Slovene (Aug 2015)
Strata of the Novgorod Population in the Opasnaia Gramota of 1472
Abstract
The article is devoted to a study of Novgorodian social terms mentioned in the Opasnaia Gramota, a charter which secured the inviolability of ambassadors during their stays abroad; the charter dates from 1472. There are two extant copies of this document: the original, written in Old Russian, and the contemporary Middle Low German translation. The Old Russian version was published by Anna L. Khoroshkevich in 1966. Now an edition of the Middle Low German translation is being prepared in Germany. By comparing two versions of the same text written in two different languages, one is able to draw some conclusions about the meaning of social terms mentioned in the charter.

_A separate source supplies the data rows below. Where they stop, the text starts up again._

(** X6. The first RSI is at the 14th row, and it is built from 13 deltas
    only: the missing delta of the first row counts as 0 in both sums, and
    the sums are still divided by 14. *)
Theorem RSI_first_value (cs : list Qc) :
  (13 < length cs)%nat ->
  gain (map Fin cs) !! 13%nat
    = Some (Fin (sum_range (up_move (closes cs)) 1 13 / Qc_of_Z 14)) /\
  loss (map Fin cs) !! 13%nat
    = Some (Fin (sum_range (down_move (closes cs)) 1 13 / Qc_of_Z 14)) /\
  RSI (map Fin cs) !! 13%nat = Some (rsi_ref (closes cs) 13).
Proof.
  intros Hlen. rewrite gain_Fin, loss_Fin, RSI_Fin by done.
  rewrite !decide_True by lia. split_and!; [| |done].
  - do 2 f_equal. unfold gain_ref. f_equal.
    change (13 - 13)%nat with 0%nat.
    change (sum_range (up_move (closes cs)) 0 14)
      with (up_move (closes cs) 0 + sum_range (up_move (closes cs)) 1 13).
    unfold up_move at 1. cbn [step_delta].
    destruct (Qc_ltb 0 0); ring.
  - do 2 f_equal. unfold loss_ref. f_equal.
    change (13 - 13)%nat with 0%nat.
    change (sum_range (down_move (closes cs)) 0 14)
      with (down_move (closes cs) 0 + sum_range (down_move (closes cs)) 1 13).
    unfold down_move at 1. cbn [step_delta].
    destruct (Qc_ltb 0 0); ring.
Qed.

Lemma RSI_first_value_witness :
  gain (map Fin sample_closes) !! 13%nat
    = Some (Fin (sum_range (up_move (closes sample_closes)) 1 13 / Qc_of_Z 14)) /\
  loss (map Fin sample_closes) !! 13%nat
    = Some (Fin (sum_range (down_move (closes sample_closes)) 1 13 / Qc_of_Z 14)) /\
  RSI (map Fin sample_closes) !! 13%nat = Some (rsi_ref (closes sample_closes) 13).
Proof. apply RSI_first_value. simpl. lia. Defined.

Lemma step_delta_window (c : nat -> Qc) (i j : nat) (P : Qc -> Prop) :
  P 0 ->
  (forall m, (i - 14 <= m < i)%nat -> P (c (S m) - c m)) ->
  (i - 13 <= j < i - 13 + 14)%nat -> (13 <= i)%nat -> P (step_delta c j).
Proof.
  intros H0 Hw Hj Hi. destruct j as [|j]; [done|]. cbn [step_delta].
  apply Hw. lia.
Qed.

References to ‘well-to-do people’ (zhitii liudi), ‘merchants’ (kuptsy), and ‘black people’ (chernye liudi) are of particular interest. Zhitii liudi are called ‘well-to-do merchants’ (wolmagenden copluden) in the Middle Low German translation. Relying on this fact (along with other data), one can assume that at least in the 1470s, zhitii liudi may have been simultaneously merchants and landowners. In other words, one can imagine that all zhitii were merchants but not all merchants were zhitii. The charter shows also that the expression chernye liudi (in the Middle Low German translation: de gemene lude) in 15th-century Novgorod stood for the bulk of the common (but free) townsmen, and not for a particular group of the population that did not possess full rights. Finally, the Middle Low German translation of the charter clearly indicates that its author considered ‘merchants’ and ‘merchants’ children’ to have been either synonyms or similar terms without any significant difference apart from some minor negligible nuances. He translates both with the same expression, copludes kindere, and distinguishes them from ‘merchants’ elders’ (oldesten kopluden).